02 Next to each one, write down a setting or situation where you might observe this activity, behavior, or emotion. For example, if the activity is “use a device at the same time every day,” parallel situations might be how people use alarm clocks.
03 Have the team vote on the site visits that they would like to observe for inspiration and arrange for an observation visit.
04 When you make your visit, pay close attention to what it is you want to understand, but remain open to all kinds of other inspiration.
METHOD IN ACTION
Analogous Inspiration
As part of a three-month engagement to increase mobile money use in Ghana, IDEO.org partnered with Tigo, a telecommunications company, and the World Bank’s Consultative Group to Assist the Poor (CGAP). The design team’s goal was to help our partners improve their existing mobile tools enabling both increased customer activity and service adoption. Improving the reach of these tools among low-income communities would provide better access to formal money management opportunities and reach those who are typically unbanked.
During the Inspiration phase, the team started to hear a few ideas again and again. They realized that for unbanked Ghanaians, there was quite a bit of value for consumers in seeing a visible community of users of whatever product or service they designed.
As the team delved deeper into what visible community meant, it sought analogous examples. By examining other visible communities, like Arsenal Football Club fans in England, Lyft drivers in the United States, and Catholics celebrating Ash Wednesday, the team fleshed out an insight that ultimately drove the design. By the end of the project, the notion that visible community could drive adoption was a key piece of the research, and it wouldn’t have had the same depth if the design team hadn’t dug into other visible communities to understand what makes them tick. As the team’s research around visible community got deeper, they came to see that evidence of participation, public displays of identity, and support from the community were keys to a successful solution.

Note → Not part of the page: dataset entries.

(* ===== verification/Paging.v ===== *)
(** Page tables (memory/kpageheap.c and memory/paging.c).

    Page directories and page tables are 32-bit arrays in byte memory.  The
    first megabytes of physical memory are mapped at [KERNEL_VIRTUAL_BASE], so
    the page table at physical address [p] is read and written at
    [p + KERNEL_VIRTUAL_BASE].  [kernel_page_directory] and
    [kpheap_page_table] are the link addresses of the two static arrays. *)

From S2P Require Import Prelude Mem KHeap Alloc Dll Blocks PhysMem.

Definition KPHEAP_BLOCK_SIZE : Z := 4096.
Definition KPHEAP_BLOCK_FREE : Z := 0.
Definition KPHEAP_BLOCK_USED : Z := 1.
Definition KPHEAP_VIRT_BASE : Z := 3225419776.
Definition PD_BIT_4KB_PAGE : Z := 128.
Definition PD_ADDRESS_MASK : Z := 4294963200.

Record pgstate (H : Type) : Type := mk_pg {
  pmem : mem;
  kpheap_blocks : list Z;
  cpu_pse : bool;
  current_page_directory : Z;
  phys : lstate p_block H }.
Arguments mk_pg {H} _ _ _ _ _.
Arguments pmem {H} _.
Arguments kpheap_blocks {H} _.
Arguments cpu_pse {H} _.
Arguments current_page_directory {H} _.
Arguments phys {H} _.

Section Paging.
Context {H : Type} `{Allocator H}.
Let K (T : Type) : Type := M (pgstate H) T.
Context (kernel_page_directory kpheap_page_table : Z).

Definition rd32 (a : Z) : K Z := gets (fun s => load32 (pmem s) a).
Definition upd_pmem (f : mem -> mem) : K unit :=
  modify (fun s => mk_pg (f (pmem s)) (kpheap_blocks s) (cpu_pse s) (current_page_directory s) (phys s)).
Definition wr32 (a v : Z) : K unit := upd_pmem (fun m => store32 m a v).
Definition set_block (i v : Z) : K unit := fun s =>
  if (0 <=? i) && (i <? 1024)
  then Ok tt (mk_pg (pmem s) (<[Z.to_nat i := v]> (kpheap_blocks s)) (cpu_pse s) (current_page_directory s) (phys s))
  else Fault.
Definition lift_phys {T} (c : M (lstate p_block H) T) : K T := fun s =>
  match c (phys s) with
  | Ok a p => Ok a (mk_pg (pmem s) (kpheap_blocks s) (cpu_pse s) (current_page_directory s) p)
  | Fatal e => Fatal e
  | Fault => Fault
  | NoFuel => NoFuel
  end.

(** ** The page heap *)

(** [t[i] = (i*0x1000 + base) | 3] for the next [n] values of [i]. *)
Fixpoint fill_table (n : nat) (t i base : Z) (m : mem) : mem :=
  match n with
  | O => m
  | S n' => fill_table n' t (i + 1) base (store32 m (t + 4 * i) (Z.lor (u32 (i * 4096 + base)) 3))
  end.

Definition install_page_heap : K unit :=
  KPHEAP_PHYS_BASE <- lift_phys (reserve_specific 4194304 4194304 10) ;;
  let pd_index := Z.shiftr KPHEAP_VIRT_BASE 22 in
  upd_pmem (fill_table 1024 kpheap_page_table 0 KPHEAP_PHYS_BASE) ;;;
  wr32 (kernel_page_directory + 4 * pd_index) (Z.lor (u32 (kpheap_page_table - KERNEL_VIRTUAL_BASE)) 3).

(** The first index from [i] on whose block is free. *)
Fixpoint first_free_block (bs : list Z) (i : Z) : option Z :=
  match bs with
  | [] => None
  | b :: r => if b =? KPHEAP_BLOCK_FREE then Some i else first_free_block r (i + 1)
  end.

Definition pt_alloc : K Z :=
  s <- get ;;
  match first_free_block (kpheap_blocks s) 0 with
  | Some i =>
      set_block i KPHEAP_BLOCK_USED ;;;
      upd_pmem (fun m => memset m (KPHEAP_VIRT_BASE + KPHEAP_BLOCK_SIZE * i) 0 KPHEAP_BLOCK_SIZE) ;;;
      ret (KPHEAP_VIRT_BASE + KPHEAP_BLOCK_SIZE * i)
  | None => fatal_kernel_error "Page heap is full. How did you do this ?"
  end.

Definition pt_free (pt : Z) : K unit :=
  let index := u32 (pt - KPHEAP_VIRT_BASE) / KPHEAP_BLOCK_SIZE in
  set_block index KPHEAP_BLOCK_FREE.

(** ** Page directories *)

(** [mov cr3]: the address space in use. *)
Definition pd_switch (pd : Z) : K unit :=
  modify (fun s => mk_pg (pmem s) (kpheap_blocks s) (cpu_pse s) pd (phys s)).

Fixpoint copy_entries (n : nat) (dst src i : Z) (m : mem) : mem :=
  match n with
  | O => m
  | S n' => copy_entries n' dst src (i + 1) (store32 m (dst + 4 * i) (load32 m (src + 4 * i)))
  end.
Definition get_kernel_pd_clone : K Z :=
  tr <- pt_alloc ;;
  let i := Z.shiftr KERNEL_VIRTUAL_BASE 22 in
  upd_pmem (copy_entries (Z.to_nat (1024 - i)) tr kernel_page_directory i) ;;;
  ret tr.

(** [page << 24 >> 31 == 1]: the entry is a 4 MiB page. *)
Definition is_4mib (e : Z) : bool := Z.shiftr (u32 (Z.shiftl e 24)) 31 =? 1.
(** [page >> 12 << 12] *)
Definition frame (e : Z) : Z := u32 (Z.shiftl (Z.shiftr e 12) 12).
Definition pd_index_of (virt_addr : Z) : Z := Z.shiftr virt_addr 22.
Definition pt_index_of (virt_addr : Z) : Z := Z.land (Z.shiftr virt_addr 12) 1023.

Definition map_page (phys_addr virt_addr page_directory : Z) : K unit :=
  if negb (phys_addr mod 4096 =? 0) then fatal_kernel_error "Trying to map a non-aligned physical address" else
  if negb (virt_addr mod 4096 =? 0) then fatal_kernel_error "Trying to map physical to non-aligned virtual address" else
  let kernel := page_directory =? kernel_page_directory in
  let pd_index := pd_index_of virt_addr in
  let pt_index := pt_index_of virt_addr in
  page_table <- rd32 (page_directory + 4 * pd_index) ;;
  page_table <-
    (if page_table =? 0 then
       pt <- pt_alloc ;;
       let page_table := u32 (pt - KERNEL_VIRTUAL_BASE) in
       upd_pmem (fun m => memset m (u32 (page_table + KERNEL_VIRTUAL_BASE)) 0 4096) ;;;
       wr32 (page_directory + 4 * pd_index) (Z.lor page_table (if kernel then 259 else 7)) ;;;
       ret page_table
     else if is_4mib page_table then
       fatal_kernel_error "Trying to map physical to an already mapped page table"
     else ret (frame page_table)) ;;
  let page := u32 (page_table + pt_index * 4 + KERNEL_VIRTUAL_BASE) in
  e <- rd32 page ;;
  if negb (e =? 0) then fatal_kernel_error "Trying to map physical to an already mapped virtual address" else
  wr32 page (Z.lor phys_addr (if kernel then 259 else 7)).

(** [page_table[i] = phys_addr | f; phys_addr += 0x1000] *)
Fixpoint fill_big (n : nat) (page_table i phys_addr f : Z) (m : mem) : mem :=
  match n with
  | O => m
  | S n' => fill_big n' page_table (i + 1) (u32 (phys_addr + 4096)) f (store32 m (page_table + 4 * i) (Z.lor phys_addr f))
  end.

Definition map_page_table (phys_addr virt_addr page_directory : Z) : K unit :=
  if negb (phys_addr mod 4194304 =? 0) then fatal_kernel_error "Trying to map a non-aligned physical address" else
  if negb (virt_addr mod 4194304 =? 0) then fatal_kernel_error "Trying to map physical to non-aligned virtual address" else
  let kernel := page_directory =? kernel_page_directory in
  let pd_index := pd_index_of virt_addr in
  page_table <- rd32 (page_directory + 4 * pd_index) ;;
  if negb (page_table =? 0) then fatal_kernel_error "Trying to map a page table to an already mapped page table" else
  pse <- gets cpu_pse ;;
  if pse : bool then
    wr32 (page_directory + 4 * pd_index) (Z.lor phys_addr (if kernel then 387 else 135))
  else
    pt <- pt_alloc ;;
    let page_table := u32 (pt - KERNEL_VIRTUAL_BASE) in
    wr32 (page_directory + 4 * pd_index) (Z.lor page_table (if kernel then 259 else 7)) ;;;
    upd_pmem (fill_big 1024 page_table 0 phys_addr (if kernel then 3 else 7)).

When you’re identifying analogous examples, try to drill down to your core insights. What characteristics are you exploring? Instead of trying to come up with one analogy to match everything that your design challenge encompasses, try thinking about it in terms of its components.


Arsenal Football Club fans (top), Catholics on Ash Wednesday (bottom right), and the American car service Lyft (bottom left) all provided Analogous Inspiration for a team working to understand visible communities.